The University of Michigan survey of inflation expectations and consumer sentiment has shown quite the divergence in measurement based on political affiliation:
Which raised the question in my head — is this useful? How do you even correct for such a thing? There are several steps between a respondent’s belief in what the political situation entails and actual changes in prices. There are fewer in the case of sentiment — if I think the economy is going to suck because the person in office put an unelected ketamine freak in charge of firing everyone that is in fact my sentiment!
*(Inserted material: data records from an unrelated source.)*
Lemma main_waits_for_the_system_only_witness :
  let s := foreground (start_ok 0) in
  let s' := final (main_from example_build id_none id_none s) in
  main_from example_build id_none id_none s = Blocked s' /\ world s' = [].
Proof.
  intros s s'.
  assert (H : main_from example_build id_none id_none s = Blocked s')
    by (vm_compute; reflexivity).
  exact (conj H (main_waits_for_the_system_only example_build id_none id_none
                   s s' H)).
Defined.

Lemma exit_handler_runs_once_registered_witness :
  let s := foreground [ok 7; ok 4242; ok 0; ok 0; failed EAGAIN] in
  let s2 := end_state (run example_build (main_from example_build id_none id_none) s) in
  run example_build (main_from example_build id_none id_none) s = Terminated 1 s2
  /\ In (Call (c_atexit f_exithandler) 0) (trace s2)
  /\ exists t, trace s2 = t ++ [bailing_out example_build].
Proof.
  intros s s2.
  assert (H : run example_build (main_from example_build id_none id_none) s
              = Terminated 1 s2) by (vm_compute; reflexivity).
  assert (Hin : In (Call (c_atexit f_exithandler) 0) (trace s2))
    by (vm_compute; repeat first [left; reflexivity | right]).
  destruct (exit_handler_runs_once_registered example_build id_none id_none
              s s2 1 eq_refl eq_refl H) as [H1 _].
  exact (conj H (conj Hin (H1 Hin))).
Defined.

Lemma setgroups_failure_is_ignored_witness :
  exists s',
    drop_privileges example_build id_none id_none (foreground [failed EAGAIN])
    = Ret tt s'
    /\ trace s' = [Call (c_setgroups 0) (-1);
                   Log LOG_WARNING "cannot setgroups(0,NULL) (ignored): %s"
                       [AStr "error 11"]].
Proof.
  destruct (setgroups_failure_is_ignored example_build (foreground [failed EAGAIN]))
    as [H _].
  destruct (H eq_refl (failed EAGAIN) [] eq_refl) as [s' [H1 [H2 _]]].
  exists s'. split; [exact H1 | exact H2].
Defined.

Lemma clustered_short_options_witness :
  let s := initial_state ["nslcd"; "-dV"] [] [] in
  exists s', parse_cmdline example_build s = Exit 0 s' /\ nslcd_debugging s' = 1.
Proof.
  intro s. destruct (clustered_short_options example_build s) as [H _].
  rewrite (H [] "V" [] eq_refl (Forall_nil _) eq_refl).
  eexists. split; vm_compute; reflexivity.
Defined.

Lemma long_option_with_value_is_refused_witness :
  exists s',
    parse_cmdline example_build (initial_state ["nslcd"; "--debug=1"] [] [])
    = Exit 1 s'
    /\ trace s' = [GetoptMessage "debug=1"; hint "nslcd"]
    /\ nslcd_debugging s' = 0.
Proof.
  destruct (long_option_with_value_is_refused example_build
              (initial_state ["nslcd"; "--debug=1"] [] []) [] "debug" "1" []
              eq_refl (Forall_nil _) ltac:(discriminate) (or_introl eq_refl)
              eq_refl) as [s' [H1 [H2 H3]]].
  exists s'. exact (conj H1 (conj H2 H3)).
Defined.

Lemma words_after_double_dash_witness :
  exists s',
    parse_cmdline example_build (initial_state ["nslcd"; "--"; "-d"] [] [])
    = Exit 1 s'
    /\ trace s' = [unrecognized "nslcd" "-d"; hint "nslcd"].
Proof.
  destruct (words_after_double_dash example_build
              (initial_state ["nslcd"; "--"; "-d"] [] []) [] ["-d"]
              eq_refl (Forall_nil _) eq_refl) as [_ H].
  destruct (H ltac:(discriminate)) as [s' [H1 H2]].
  exists s'. exact (conj H1 H2).
Defined.
(** The digits of an integer literal, most significant first, [acc] being
    the value read so far.  [sep] says whether a single underscore may stand
    between two digits (PEP 515, accepted by [int] on Python 3). *)
Fixpoint digits (sep : bool) (acc : Z) (s : string) : option Z :=
  match s with
  | EmptyString => Some acc
  | String c s' =>
      match digit c with
      | Some d => digits sep (10 * acc + d) s'
      | None =>
          if sep && Ascii.eqb c "_" then
            match s' with
            | String c' s'' =>
                match digit c' with
                | Some d => digits sep (10 * acc + d) s''
                | None => None
                end
            | EmptyString => None
            end
          else None
      end
  end.

Definition unsigned (sep : bool) (s : string) : option Z :=
  match s with
  | String c s' =>
      match digit c with
      | Some d => digits sep d s'
      | None => None
      end
  | EmptyString => None
  end.

Definition invalid_literal (s : string) : exc :=
  Exc ValueError ("invalid literal for int() with base 10: '" +:+ s +:+ "'").

(** [int(s)] for a string: blanks around, an optional sign, decimal digits;
    anything else is a [ValueError].  The length of the literal is not
    bounded here: CPython 3.11 and later also raise [ValueError] for a
    literal of more than 4300 digits, which the model accepts. *)
Definition int (v : version) (s : string) : result Z :=
  let blank := match v with Py2 => isspace_bytes | Py3 => isspace_text end in
  let sep := match v with Py2 => false | Py3 => true end in
  let body := strip blank s in
  let parsed :=
    match body with
    | String "-" s' => option_map Z.opp (unsigned sep s')
    | String "+" s' => unsigned sep s'
    | _ => unsigned sep body
    end in
  match parsed with
  | Some n => Ok n
  | None => Raise (invalid_literal s)
  end.

(** ** [repr] of a byte string (what [str(b)] is on Python 3) *)

Definition hex_digit (n : Z) : ascii :=
  if n <? 10 then chr (48 + n) else chr (87 + n).

Fixpoint mem_char (c : ascii) (s : string) : bool :=
  match s with
  | EmptyString => false
  | String c' s' => Ascii.eqb c c' || mem_char c s'
  end.

(** One byte, escaped for the chosen quote. *)
Definition repr_byte (q c : ascii) : string :=
  let n := code c in
  if Ascii.eqb c q || Ascii.eqb c backslash then String backslash (String c "")
  else if n =? 9 then String backslash "t"
  else if n =? 10 then String backslash "n"
  else if n =? 13 then String backslash "r"
  else if (n <? 32) || (127 <=? n) then
    String backslash (String "x" (String (hex_digit (n / 16)) (String (hex_digit (n mod 16)) "")))
  else String c "".

Fixpoint repr_body (q : ascii) (b : string) : string :=
  match b with
  | EmptyString => String q ""
  | String c b' => repr_byte q c +:+ repr_body q b'
  end.

Definition repr_bytes (b : string) : string :=
  let q := if mem_char quote1 b && negb (mem_char quote2 b) then quote2 else quote1 in
  String "b" (String q (repr_body q b)).

(** ** Values of mixed type *)

(** The values the variable [pingtime] of [MonitorHost.run_test] takes: the
    float [0.0] it starts with, and what [Match.group] returns. *)
Inductive value :=
  | VZero
  | VNone
  | VStr (s : string).

(** [str(x)], as used by the [%s] conversion. *)
Definition str_value (x : value) : string :=
  match x with
  | VZero => "0.0"
  | VNone => "None"
  | VStr s => s
  end.

(** [x > 0].  [0.0 > 0] is false.  Python 2 orders values of different
    types by a fixed rule: [None] is below every number and a string above;
    Python 3 raises [TypeError]. *)
Definition gt_zero (v : version) (x : value) : result bool :=
  match x, v with
  | VZero, _ => Ok false
  | VNone, Py2 => Ok false
  | VStr _, Py2 => Ok true
  | VNone, Py3 =>
      Raise (Exc TypeError "'>' not supported between instances of 'NoneType' and 'int'")
  | VStr _, Py3 =>
      Raise (Exc TypeError "'>' not supported between instances of 'str' and 'int'")
  end.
Regardless, it made me realize I haven’t updated the sentiment model in public since December of 2019. Looking at the files, I apparently did some interim work in March and April of 2022 where I added two shock “estimates” for what seemed to be 1) the effect of stimulus or pandemic re-opening, and 2) the onset of the post-pandemic inflation. The inflation shock estimate did a decent job at estimating the bottom in 2022 — whereupon sentiment started to rise again:

I thought about trying two shocks for the most recent data — a rise post-inflation and a recent post-election drop — but given the size of the error bands it does not seem to add information. One interesting detail is that the model estimate says sentiment started to rebound from the inflation shock around Q3 of 2022 — which is exactly when inflation returned to normal1:

So far, the sentiment data appears consistent with the end of an “end of inflation” shock (yellow dashed + band in the graph above). We can’t really answer the question in the subhed right now. However, since there are limited post-election data in the time series so far, we can use this new baseline to check if sentiment has gone MAGA or gone woke over the next few years assuming at least some of the infrastructure than enables me to write this blog continues to exist (FRED, the University of Michigan, my job, the internet, the United States, etc).
Despite it continuing to be a news story and a campaign issue through November of 2024 — two years later.